In the material below, the lines from the one containing "else check_brackets hostport" through the one containing "Definition in_range (lo" are to be given again exactly, ends included, and no others.

[Input records Boundary: Start]

(* ===== verification/GoNet.v ===== *)
(** * The standard library: addresses and HTTP headers

    [net.SplitHostPort] and [net.JoinHostPort], and [http.Header] with the
    canonical form of its keys. *)
From S2P Require Import Prelude GoStrings GoUtf8.

Open Scope string_scope.
Open Scope list_scope.
Open Scope Z_scope.

(** ** Addresses *)
Inductive addr_error :=
| MissingPort | TooManyColons | MissingBracket | UnexpectedOpen | UnexpectedClose.

Definition check_brackets (open_in close_in : string) (hp : string * string) : res addr_error (string * string) :=
  if negb (lacks "[" open_in) then Err UnexpectedOpen
  else if negb (lacks "]" close_in) then Err UnexpectedClose
  else Ok hp.

Definition split_bracketed (hostport : string) (i : nat) : res addr_error (string * string) :=
  match index_nat hostport "]" with
  | None => Err MissingBracket
  | Some e =>
      if (S e =? String.length hostport)%nat then Err MissingPort
      else if (S e =? i)%nat then
        check_brackets (sdrop 1 hostport) (sdrop (S e) hostport)
          (stake (e - 1) (sdrop 1 hostport), sdrop (S i) hostport)
      else if HasPrefix (sdrop (S e) hostport) ":" then Err TooManyColons
      else Err MissingPort
  end.

Definition SplitHostPort (hostport : string) : res addr_error (string * string) :=
  match last_index_nat hostport ":" with
  | None => Err MissingPort
  | Some i =>
      if HasPrefix hostport "[" then split_bracketed hostport i
      else if negb (lacks ":" (stake i hostport)) then Err TooManyColons
      else check_brackets hostport hostport (stake i hostport, sdrop (S i) hostport)
  end.

Definition JoinHostPort (host port : string) : string :=
  if lacks ":" host then host +:+ ":" +:+ port else "[" +:+ host +:+ "]:" +:+ port.

(** ** Headers
    [textproto.CanonicalMIMEHeaderKey]: the first letter and the letters after
    a hyphen in upper case, the others in lower case; a key with a byte that is
    not allowed in a header is left as it is. *)
Definition in_range (lo hi b : Z) : bool := (lo <=? b) && (b <=? hi).
Definition upper_case (b : Z) : bool := in_range 65 90 b.
Definition lower_case (b : Z) : bool := in_range 97 122 b.

(** The token characters of RFC 7230. *)
Definition validHeaderFieldByte (a : ascii) : bool :=
  let b := byte a in
  in_range 48 57 b || upper_case b || lower_case b ||
  existsb (Ascii.eqb a) ["!"; "#"; "$"; "%"; "&"; "'"; "*"; "+"; "-"; "."; "^"; "_"; "`"; "|"; "~"]%char.

Fixpoint valid_key (s : string) : bool :=
  match s with "" => true | String a r => validHeaderFieldByte a && valid_key r end.

Definition canon_byte (upper : bool) (a : ascii) : ascii :=
  let b := byte a in
  if upper && lower_case b then chr (b - 32)
  else if negb upper && upper_case b then chr (b + 32)
  else a.

Fixpoint canon (upper : bool) (s : string) : string :=
  match s with
  | "" => ""
  | String a r => let a' := canon_byte upper a in String a' (canon (Ascii.eqb a' "-") r)
  end.

Definition CanonicalHeaderKey (s : string) : string := if valid_key s then canon true s else s.

(** [http.Header]: the values of a key, in order. *)
Abbreviation Header := (gmap string (list string)).

Definition Header_values (h : Header) (k : string) : list string :=
  default [] (h !! CanonicalHeaderKey k).
Definition Header_Get (h : Header) (k : string) : string := default "" (head (Header_values h k)).
Definition Header_Set (h : Header) (k v : string) : Header := <[CanonicalHeaderKey k := [v]]> h.
Definition Header_Add (h : Header) (k v : string) : Header :=
  <[CanonicalHeaderKey k := Header_values h k ++ [v]]> h.

(** ** URLs
    The fields of a [url.URL] the code reads or sets; [User] is a name and an
    optional password, [url_rest] stands for the other fields.  Parsing and
    printing are the library's. *)
Record url := mkUrl {
  Scheme : string; User : option (string * option string); Host : string; Path : string; url_rest : string
}.
#[global] Instance url_eq_dec : EqDecision url.
Proof. solve_decision. Defined.
Definition zero_url : url := mkUrl "" None "" "" "".

Class UrlLib := {
  url_Parse : string → url + string;
  url_String : url → string
}.

(** ** Requests, responses and bodies
    A body yields its bytes and then ends, or fails. *)
Record Body := mkBody { b_data : string; b_err : option string }.
Record Request := mkRequest { r_Method : string; r_URL : string; r_Header : Header; r_Body : string }.
Record Response := mkResponse { StatusCode : Z; Status : string; ContentLength : Z; Resp_Body : Body }.

(** [io.ReadAll] *)
Definition io_ReadAll (b : Body) : string + string :=
  match b_err b with None => inl (b_data b) | Some e => inr e end.

(** ** Facts *)
Lemma lacks_HasPrefix c s : lacks c s = true → HasPrefix s (String c "") = false.
Proof.
  destruct s as [|a s]; [done|]. simpl. intros [Ha%negb_true_iff _]%andb_true_iff.
  by rewrite Ha.
Qed.

Lemma last_index_absent c p : lacks c p = true → last_index_nat p (String c "") = None.
Proof.
  induction p as [|a p IH]; [done|]. intros Hl. pose proof (lacks_HasPrefix _ _ Hl) as Hp.
  simpl in Hl. apply andb_true_iff in Hl as [_ Hl]. simpl. rewrite (IH Hl).
  simpl in Hp. by rewrite Hp.
Qed.

Lemma last_index_sep a c p :
  lacks c p = true → last_index_nat (a +:+ String c p) (String c "") = Some (String.length a).
Proof.
  intros Hp. induction a as [|x a IH]; simpl.
  - rewrite (last_index_absent _ _ Hp). rewrite Ascii.eqb_refl. by destruct p.
  - by rewrite IH.
Qed.

Lemma index_nat_sep h c r :
  lacks c h = true → index_nat (h +:+ String c r) (String c "") = Some (String.length h).
Proof.
  induction h as [|x h IH]; intros Hl; simpl.
  - rewrite Ascii.eqb_refl. by destruct r.
  - simpl in Hl. apply andb_true_iff in Hl as [Hx%negb_true_iff Hl]. rewrite Hx. simpl. by rewrite (IH Hl).
Qed.

Lemma sdrop_S_sep a c p : sdrop (S (String.length a)) (a +:+ String c p) = p.
Proof. induction a as [|x a IH]; [by destruct p|exact IH]. Qed.

Lemma SplitHostPort_defined s : defined (SplitHostPort s).
Proof.
  unfold SplitHostPort, split_bracketed, check_brackets.
  repeat (case_match; try exact I).
Qed.

(** Host and port come back, brackets or not. *)
Lemma SplitHostPort_JoinHostPort h p :
  lacks "[" h = true → lacks "]" h = true → lacks ":" p = true → lacks "[" p = true → lacks "]" p = true →
  SplitHostPort (JoinHostPort h p) = Ok (h, p).
Proof.
  intros Ho Hc Hp Hpo Hpc. unfold SplitHostPort, JoinHostPort. destruct (lacks ":" h) eqn:Hh.
  - change (h +:+ ":" +:+ p) with (h +:+ String ":" p). rewrite (last_index_sep _ _ _ Hp).
    assert (Hn : HasPrefix (h +:+ String ":" p) "[" = false).
    { apply lacks_HasPrefix. rewrite lacks_sapp, Ho. simpl. by rewrite Hpo. }
    rewrite Hn, stake_length_app, sdrop_S_sep, Hh. simpl. unfold check_brackets.
    rewrite !lacks_sapp, Ho, Hc. simpl. by rewrite Hpo, Hpc.
  - change ("[" +:+ h +:+ "]:" +:+ p) with (String "[" (h +:+ String "]" (String ":" p))).
    set (s := String "[" _).
    assert (Hs : s = ("[" +:+ h +:+ "]") +:+ String ":" p) by (unfold s; simpl; by rewrite sapp_assoc).
    rewrite Hs at 1. rewrite (last_index_sep _ _ _ Hp). simpl HasPrefix.
    assert (Hlen : String.length ("[" +:+ h +:+ "]") = S (S (String.length h))).
    { simpl. rewrite length_sapp. simpl. lia. }
    rewrite Hlen. unfold split_bracketed.
    assert (Hi : index_nat s "]" = Some (S (String.length h))).
    { unfold s. change (String "[" (h +:+ String "]" (String ":" p))) with ((String "[" h) +:+ String "]" (String ":" p)).
      apply index_nat_sep. simpl. by rewrite Hc. }
    rewrite Hi. assert (Hl : String.length s = (S (S (String.length h)) + S (String.length p))%nat).
    { rewrite Hs, length_sapp, Hlen. done. }
    rewrite Hl. destruct (Nat.eqb_spec (S (S (String.length h))) (S (S (String.length h)) + S (String.length p))); [lia|].
    rewrite Nat.eqb_refl. unfold check_brackets.
    assert (Hd : sdrop (S (S (S (String.length h)))) s = p).
    { rewrite Hs, <- Hlen. apply sdrop_S_sep. }
    assert (Hd1 : sdrop 1 s = h +:+ String "]" (String ":" p)) by (unfold s; simpl; by destruct h).
    assert (Hd2 : sdrop (S (S (String.length h))) s = String ":" p) by (rewrite Hs, <- Hlen; apply sdrop_length_app).
    rewrite Hd, Hd1, Hd2. rewrite lacks_sapp, Ho. simpl. rewrite Hpo, Hpc. simpl.
    by rewrite Nat.sub_0_r, stake_length_app, HasPrefix_nil.
Qed.

(** A canonical key is its own canonical form: headers can be read back under
    any spelling of their key. *)
Lemma canon_byte_idem u a : canon_byte u (canon_byte u a) = canon_byte u a.
Proof. destruct u, a as [[] [] [] [] [] [] [] []]; reflexivity. Qed.
Lemma canon_idem u s : canon u (canon u s) = canon u s.
Proof. revert u. induction s as [|a s IH]; intros u; simpl; [done|]. by rewrite canon_byte_idem, IH. Qed.
Lemma valid_canon_byte u a : validHeaderFieldByte (canon_byte u a) = validHeaderFieldByte a.
Proof. destruct u, a as [[] [] [] [] [] [] [] []]; reflexivity. Qed.
Lemma valid_canon u s : valid_key (canon u s) = valid_key s.
Proof. revert u. induction s as [|a s IH]; intros u; simpl; [done|]. by rewrite valid_canon_byte, IH. Qed.
Lemma CanonicalHeaderKey_idem s : CanonicalHeaderKey (CanonicalHeaderKey s) = CanonicalHeaderKey s.
Proof.
  unfold CanonicalHeaderKey. destruct (valid_key s) eqn:Hv; [|by rewrite Hv].
  by rewrite valid_canon, Hv, canon_idem.
Qed.

Section header_facts.
Implicit Types (h : Header) (k v : string).

Lemma Header_values_Set h k v k' : CanonicalHeaderKey k' = CanonicalHeaderKey k →
  Header_values (Header_Set h k v) k' = [v].
Proof. intros He. unfold Header_values, Header_Set. by rewrite He, lookup_insert_eq. Qed.
Lemma Header_values_Set_ne h k v k' : CanonicalHeaderKey k' ≠ CanonicalHeaderKey k →
  Header_values (Header_Set h k v) k' = Header_values h k'.
Proof. intros He. unfold Header_values, Header_Set. by rewrite lookup_insert_ne. Qed.
Lemma Header_values_Add h k v k' : CanonicalHeaderKey k' = CanonicalHeaderKey k →
  Header_values (Header_Add h k v) k' = Header_values h k' ++ [v].
Proof.
  intros He. unfold Header_Add. unfold Header_values at 1. rewrite He, lookup_insert_eq. simpl.
  unfold Header_values. by rewrite He.
Qed.
Lemma Header_values_Add_ne h k v k' : CanonicalHeaderKey k' ≠ CanonicalHeaderKey k →
  Header_values (Header_Add h k v) k' = Header_values h k'.
Proof. intros He. unfold Header_values at 1, Header_Add. by rewrite lookup_insert_ne. Qed.
End header_facts.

[Input records Boundary: End]

■ The answer ■
      else check_brackets hostport hostport (stake i hostport, sdrop (S i) hostport)
  end.

Definition JoinHostPort (host port : string) : string :=
  if lacks ":" host then host +:+ ":" +:+ port else "[" +:+ host +:+ "]:" +:+ port.

(** ** Headers
    [textproto.CanonicalMIMEHeaderKey]: the first letter and the letters after
    a hyphen in upper case, the others in lower case; a key with a byte that is
    not allowed in a header is left as it is. *)
Definition in_range (lo hi b : Z) : bool := (lo <=? b) && (b <=? hi).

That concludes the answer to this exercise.